BEGIN Given records
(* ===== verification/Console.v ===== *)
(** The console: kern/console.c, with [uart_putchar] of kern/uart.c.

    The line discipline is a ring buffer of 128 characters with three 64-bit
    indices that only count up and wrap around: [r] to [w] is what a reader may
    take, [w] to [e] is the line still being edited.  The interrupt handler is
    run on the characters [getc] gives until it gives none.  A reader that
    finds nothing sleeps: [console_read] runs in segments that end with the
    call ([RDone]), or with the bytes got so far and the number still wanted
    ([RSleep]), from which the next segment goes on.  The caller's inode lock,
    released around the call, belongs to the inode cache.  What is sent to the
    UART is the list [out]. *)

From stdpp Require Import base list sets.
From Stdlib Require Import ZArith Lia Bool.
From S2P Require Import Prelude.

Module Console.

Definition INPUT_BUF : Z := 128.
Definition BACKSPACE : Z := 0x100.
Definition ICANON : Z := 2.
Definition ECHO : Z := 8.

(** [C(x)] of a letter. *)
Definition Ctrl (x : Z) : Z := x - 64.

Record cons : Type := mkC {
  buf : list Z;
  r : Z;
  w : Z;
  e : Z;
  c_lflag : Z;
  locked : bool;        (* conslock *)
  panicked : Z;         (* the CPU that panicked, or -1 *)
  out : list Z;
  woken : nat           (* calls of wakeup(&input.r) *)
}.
END Given records
Copy each line of the records that has "Require" in it.

Exercise result:
From stdpp Require Import base list sets.
From Stdlib Require Import ZArith Lia Bool.
From S2P Require Import Prelude.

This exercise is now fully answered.